We can safely assume SMBs are unlikely to be overpaying for more expensive security services, but a large company seeking to save money by using a product that doesn’t meet its needs will quickly realize the error of its ways. To make the right service choice for their customers, providers need to look at the maturity of clients’ cybersecurity functions, which commonly correlates with the size and maturity of the entire business.
Adam Lloyd, president and CEO of North American MSP Pioneer Technology, which specializes in managing IT services, said his company generally focuses on providing end-to-end IT support and services for most of its customer base, especially in health care, financial, manufacturing and for other multilocation customers it works with.
“Smaller to medium-sized businesses are aware of the importance of IT security, but they don’t always have the same resources or technical ability to deal with them as larger enterprises do,” Lloyd said. “As a result, they expect their MSP to act as a true security partner to point them in the right direction and ensure the technology they have in place will protect them and their data.”

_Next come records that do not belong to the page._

Definition FromWrite_wf (m : FromWrite) : Prop :=
  match m with
  | FW_Referral r => Referral_wf r
  | FW_Error e => str_wf e
  | _ => True
  end.
#[export] Instance FromWrite_ok : PackOk FromWrite_pack FromWrite_wf.
Proof. unfold FromWrite_pack. derive_enum_law. Qed.

Definition Hello_wf (h : Hello) : Prop :=
  match h with
  | H_Anonymous => True
  | H_Krb5 u | H_Local u | H_Tls u => opt_wf UserInfo_wf u
  | H_ResolverAuthenticate a => addr_wf a
  end.
#[export] Instance Hello_ok : PackOk Hello_pack Hello_wf.
Proof. unfold Hello_pack, opt_wf. derive_enum_law. Qed.

#[export] Instance HashMethod_safe : PackSafe HashMethod_pack.
Proof. unfold HashMethod_pack. derive_safe. Qed.
#[export] Instance AuthChallenge_safe : PackSafe AuthChallenge_pack.
Proof. unfold AuthChallenge_pack. derive_safe. Qed.
#[export] Instance AuthRead_safe : PackSafe AuthRead_pack.
Proof. unfold AuthRead_pack. derive_safe. Qed.
#[export] Instance AuthWrite_safe : PackSafe AuthWrite_pack.
Proof. unfold AuthWrite_pack. derive_safe. Qed.
#[export] Instance PublisherPriority_safe : PackSafe PublisherPriority_pack.
Proof. unfold PublisherPriority_pack. derive_safe. Qed.
#[export] Instance ClientHelloWrite_safe : PackSafe ClientHelloWrite_pack.
Proof. unfold ClientHelloWrite_pack. derive_safe. Qed.
#[export] Instance ClientHello_safe : PackSafe ClientHello_pack.
Proof. unfold ClientHello_pack. derive_safe. Qed.
#[export] Instance ServerHelloWrite_safe : PackSafe ServerHelloWrite_pack.
Proof. unfold ServerHelloWrite_pack. derive_safe. Qed.
#[export] Instance Auth_safe : PackSafe Auth_pack.
Proof. unfold Auth_pack. derive_safe. Qed.
#[export] Instance TargetAuth_safe : PackSafe TargetAuth_pack.
Proof. unfold TargetAuth_pack. derive_safe. Qed.
#[export] Instance UserInfo_safe : PackSafe UserInfo_pack.
Proof. unfold UserInfo_pack. derive_safe. Qed.
#[export] Instance Publisher_safe : PackSafe Publisher_pack.
Proof. unfold Publisher_pack. derive_safe. Qed.
#[export] Instance PublisherRef_safe : PackSafe PublisherRef_pack.
Proof. unfold PublisherRef_pack. derive_safe. Qed.
#[export] Instance Resolved_safe : PackSafe Resolved_pack.
Proof. unfold Resolved_pack. derive_safe. Qed.
#[export] Instance Referral_safe : PackSafe Referral_pack.
Proof. unfold Referral_pack. derive_safe. Qed.
#[export] Instance Table_safe : PackSafe Table_pack.
Proof. unfold Table_pack. derive_safe. Qed.
#[export] Instance ListMatching_safe : PackSafe ListMatching_pack.
Proof. unfold ListMatching_pack. derive_safe. Qed.
#[export] Instance GetChangeNr_safe : PackSafe GetChangeNr_pack.
Proof. unfold GetChangeNr_pack. derive_safe. Qed.
#[export] Instance FromRead_safe : PackSafe FromRead_pack.
Proof. unfold FromRead_pack. derive_safe. Qed.
#[export] Instance ToWrite_safe : PackSafe ToWrite_pack.
Proof. unfold ToWrite_pack. derive_safe. Qed.
#[export] Instance FromWrite_safe : PackSafe FromWrite_pack.
Proof. unfold FromWrite_pack. derive_safe. Qed.
#[export] Instance Hello_safe : PackSafe Hello_pack.
Proof. unfold Hello_pack. derive_safe. Qed.
End Laws.

(** ** Requests with globs *)

Section GlobRequests.
Context {ES : Escaping} {ESO : EscapingOk ES} {LY : Layout}.
Context {GS : Globset} {GSO : GlobsetOk GS} {US : UnstableSort}.

(** A set in the form the decoder produces: sorted, with its compiled form *)
Definition GlobSet_wf (s : GlobSet) : Prop :=
  sort_unstable_by base (gs_raw s) = gs_raw s ∧
  gset_build (glob <$> gs_raw s) = Some (gs_glob s) ∧
  vec_wf Glob_pack glob_wf (gs_raw s).

#[export] Instance GlobSet_ok : PackOk GlobSet_pack GlobSet_wf.
Proof.
  eapply PackOk_impl with (wf := fun s => True ∧ GlobSet_wf s); [|tauto].
  pose proof (tuple2_ok bool_pack (fun _ => True) globs_pack (vec_wf Glob_pack glob_wf)) as HT.
  split; intros s [_ (Hs & Hb & Hw)].
  - by apply (encoded_len_nonneg (P := tuple2_pack bool_pack globs_pack)
      (published_only s, gs_raw s)).
  - intros Hlt. destruct (encode_spec (P := tuple2_pack bool_pack globs_pack)
      (published_only s, gs_raw s) (conj I Hw) Hlt) as (bs & He & Hz & Hd).
    exists bs. split; [done|]. split; [done|]. intros rest Hr. specialize (Hd rest Hr).
    cbn [decode GlobSet_pack tuple2_pack simple_pack] in Hd |- *. unfold dbind in *.
    destruct (decode bool_pack (bs ++ rest)) as [[po| |] bs1]; [|done..].
    destruct (decode globs_pack bs1) as [[l| |] bs2]; [|done..]. cbn in Hd.
    injection Hd as -> -> ->. rewrite Hb, Hs. by destruct s.
Qed.
Lemma publish_fields s path pub (d : bool) fl :
  self_ok s →
  let id := pub_id pub in
  let up := enters s path id d in
  let s' := publish s path pub d fl in
  publishers_by_id s' = (match publishers_by_id s !! id with
     | Some _ => publishers_by_id s | None => <[id := pub]> (publishers_by_id s) end) ∧
  publishers_by_addr s' = (match publishers_by_id s !! id with
     | Some _ => publishers_by_addr s
     | None => <[pub_addr pub := id]> (publishers_by_addr s) end) ∧
  published_by_path s' = (if d then published_by_path s else
     <[path := {[id]} ∪ ids_at (published_by_path s) path]> (published_by_path s)) ∧
  published_by_id s' = (if d then published_by_id s else
     <[id := {[path]} ∪ paths_of (published_by_id s) id]> (published_by_id s)) ∧
  defaults_by_path s' = (if d then
     <[path := {[id]} ∪ ids_at (defaults_by_path s) path]> (defaults_by_path s)
     else defaults_by_path s) ∧
  defaults_by_id s' = (if d then
     <[id := {[path]} ∪ paths_of (defaults_by_id s) id]> (defaults_by_id s)
     else defaults_by_id s) ∧
  flags_by_path s' = (match fl with Some f => <[path := f]> (flags_by_path s)
                      | None => flags_by_path s end) ∧
  published_by_level s' =
    (if up then published_by_level (touch_level (add_parents s path) path)
     else published_by_level s) ∧
  columns s' = (if negb d && up then columns (add_column s path) else columns s) ∧
  parent s' = parent s ∧ children s' = children s.
Proof.
  intros Hself. cbv zeta. unfold publish.
  assert (Hc : ∀ t, columns t = columns s →
    columns (add_column t path) = columns (add_column s path)).
  { intros t Ht. unfold add_column. rewrite Ht. by repeat case_match. }
  unfold enters. cbv zeta.
  destruct (publishers_by_id s !! pub_id pub) as [p|] eqn:Ek; [rewrite (Hself _ p Ek)|];
    destruct d; cbv beta iota.
  1, 3: fields; destruct (hc_add (sets s) (ids_at (defaults_by_path s) path) (pub_id pub)) as [n h] eqn:Eh;
    pose proof (hc_add_fst (sets s) (ids_at (defaults_by_path s) path) (pub_id pub)) as Hn;
    rewrite Eh in Hn; cbn [fst] in Hn; subst n; cbv beta iota zeta; rewrite size_grows;
    destruct fl; case_bool_decide; fields; done.
  1, 2: fields; destruct (hc_add (sets s) (ids_at (published_by_path s) path) (pub_id pub)) as [n h] eqn:Eh;
    pose proof (hc_add_fst (sets s) (ids_at (published_by_path s) path) (pub_id pub)) as Hn;
    rewrite Eh in Hn; cbn [fst] in Hn; subst n; cbv beta iota zeta; rewrite size_grows;
    try (rewrite (add_column_frame (set_published _ _ _ _) path), Hc by done);
    destruct fl; case_bool_decide; fields; done.
Qed.

(** The levels after [unpublish] took effect on the relation, giving [s1] *)
Definition unpublish_levels (s1 : Store) (path : str) : gmap Z (gmap str Z) :=
  let l := published_by_level (touch_level (remove_parents s1 path) path) in
  if decide (published_by_path s1 !! path = None ∧ defaults_by_path s1 !! path = None)
  then match l !! levels path with
       | Some m => <[levels path := delete path m]> l
       | None => l
       end
  else l.

Lemma cleanup_fields s pub path :
  let s' := unpublish_cleanup s pub path in
  let id := pub_id pub in
  published_by_path s' = published_by_path s ∧ published_by_id s' = published_by_id s ∧
  defaults_by_path s' = defaults_by_path s ∧ defaults_by_id s' = defaults_by_id s ∧
  columns s' = columns s ∧ parent s' = parent s ∧ children s' = children s ∧
  flags_by_path s' =
    (if decide (published_by_path s !! path = None ∧ defaults_by_path s !! path = None)
     then delete path (flags_by_path s) else flags_by_path s) ∧
  published_by_level s' = unpublish_levels s path ∧
  publishers_by_id s' =
    (if decide (defaults_by_id s !! id = None ∧ published_by_id s !! id = None)
     then delete id (publishers_by_id s) else publishers_by_id s) ∧
  publishers_by_addr s' =
    (if decide (defaults_by_id s !! id = None ∧ published_by_id s !! id = None)
     then delete (pub_addr pub) (publishers_by_addr s) else publishers_by_addr s).
Proof.
  cbv zeta. unfold unpublish_cleanup, unpublish_levels. cbv zeta.
  assert (∃ L, touch_level (remove_parents s path) path = set_levels s L) as [L ->]
    by (by eexists).
  fields.
  destruct (decide (published_by_path s !! path = None ∧ defaults_by_path s !! path = None));
    [destruct (L !! levels path)|]; fields;
    destruct (decide (defaults_by_id s !! pub_id pub = None ∧
      published_by_id s !! pub_id pub = None)); fields; split_and!; done.
Qed.

(** The relation after [unpublish], before the levels and the publisher itself
    are cleaned up *)
Definition unpublish_rel (s : Store) (id : PublisherId) (d : bool) (path : str)
    (h : HCSet) : Store :=
  if d then set_defaults s (drop_id (defaults_by_path s) path id)
         (forget_path (defaults_by_id s) id path) h
  else
    let s' := set_published s (drop_id (published_by_path s) path id)
      (forget_path (published_by_id s) id path) h in
    if leaves s path id false then set_columns s' (columns (remove_column s path)) else s'.

Lemma drop_id_none bp p id : bp !! p = None → drop_id bp p id = bp.
Proof.
  intros Hp. unfold drop_id, ids_at. rewrite Hp. cbn. rewrite decide_True by set_solver.
  by apply delete_id.
Qed.

Lemma unpublish_eq s pub (d : bool) path :
  index_ok (published_by_path s) (published_by_id s) →
  index_ok (defaults_by_path s) (defaults_by_id s) →
  ∃ h, unpublish s pub d path =
    let s1 := unpublish_rel s (pub_id pub) d path h in
    if leaves s path (pub_id pub) d then unpublish_cleanup s1 pub path else s1.
Proof.
  intros Hp Hd. unfold unpublish, unpublish_rel, leaves.
  assert (Hc : ∀ t, columns t = columns s →
    columns (remove_column t path) = columns (remove_column s path)).
  { intros t Ht. unfold remove_column. rewrite Ht. by repeat case_match. }
  destruct d; fields.
  - destruct (defaults_by_path s !! path) as [pubs|] eqn:E.
    + pose proof (hc_remove_fst (sets s) pubs (pub_id pub)) as Hr.
      assert (Hat : ids_at (defaults_by_path s) path = pubs) by (unfold ids_at; by rewrite E).
      unfold drop_id. rewrite Hat. pose proof (ix_path _ _ Hd path) as Hne. rewrite E in Hne.
      destruct (hc_remove (sets s) pubs (pub_id pub)) as [[n|] h]; cbn [fst] in Hr;
        destruct (decide (pubs ∖ {[pub_id pub]} = ∅)) as [He|He]; try done.
      * injection Hr as ->. rewrite size_shrinks. exists h. by case_bool_decide.
      * exists h. rewrite bool_decide_true; [done|].
        destruct (set_choose_or_empty pubs) as [[x Hx]|Hx]; [set_solver|].
        apply leibniz_equiv in Hx. congruence.
    + exists (sets s). unfold ids_at. rewrite E. cbn [default from_option].
      rewrite bool_decide_false by set_solver. by rewrite drop_id_none.
  - destruct (published_by_path s !! path) as [pubs|] eqn:E.
    + pose proof (hc_remove_fst (sets s) pubs (pub_id pub)) as Hr.
      assert (Hat : ids_at (published_by_path s) path = pubs) by (unfold ids_at; by rewrite E).
      unfold drop_id. rewrite Hat. pose proof (ix_path _ _ Hp path) as Hne. rewrite E in Hne.
      destruct (hc_remove (sets s) pubs (pub_id pub)) as [[n|] h]; cbn [fst] in Hr;
        destruct (decide (pubs ∖ {[pub_id pub]} = ∅)) as [He|He]; try done.
      * injection Hr as ->. rewrite size_shrinks. exists h. case_bool_decide; [|done].
        by rewrite (remove_column_frame (set_published _ _ _ _) path), Hc.
      * exists h. rewrite bool_decide_true;
          [by rewrite (remove_column_frame (set_published _ _ _ _) path), Hc|].
        destruct (set_choose_or_empty pubs) as [[x Hx]|Hx]; [set_solver|].
        apply leibniz_equiv in Hx. congruence.
    + exists (sets s). unfold ids_at. rewrite E. cbn [default from_option].
      rewrite bool_decide_false by set_solver. by rewrite drop_id_none.
Qed.
End Fields.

Lloyd said Pioneer evaluates security needs as part of every engagement it enters because many of its customers are in regulated industries with high-stakes impact if something goes awry. “It’s part of Pioneer’s effort to insulate customers,” Lloyd said.
‘Roll Your Own’ Approaches
It’s also equally important that service providers identify their own goals and resources, such as infrastructure, human resources and technical skills. For example, if providers work only with cloud services (‘born in the cloud’ MSPs) or look to speed deployment to new customers and easily manage all clients through a single console, they will work best with cybersecurity delivered as-a-service that can be overseen through a cloud hosted console.
Alternatively, providers who have developed their own infrastructure can choose …
… an on-premises managed solution and focus on customers who have more mature IT infrastructures and demand more granular protection. It’s a good opportunity to provide flexible services for more demanding customers, maintain SLAs and be an expert in the eyes of the customer. In this case, the service company also needs to have appropriate talent in the team to manage advanced protection.
There are advantages to both approaches. Providers delivering cloud security can focus on wider cloud services and extend their portfolio to include SMBs who are consuming SaaS services at a growing rate. MSPs working with medium-sized businesses who have their own infrastructure can use their resources to develop advanced and scaled security services.
Regardless of size, the approach all MSPs should take remains the same: To manage cybersecurity in SMB companies, service providers need to offer an inexpensive, compact solution that requires minimum resources for installation and management and continuously provides protection across all network devices.
Matthew Courchesne is head of channel at Kaspersky North America. He earned a bachelor’s degree in business administration at Southern New Hampshire University. Follow him on Twitter @Kaspersky or on LinkedIn.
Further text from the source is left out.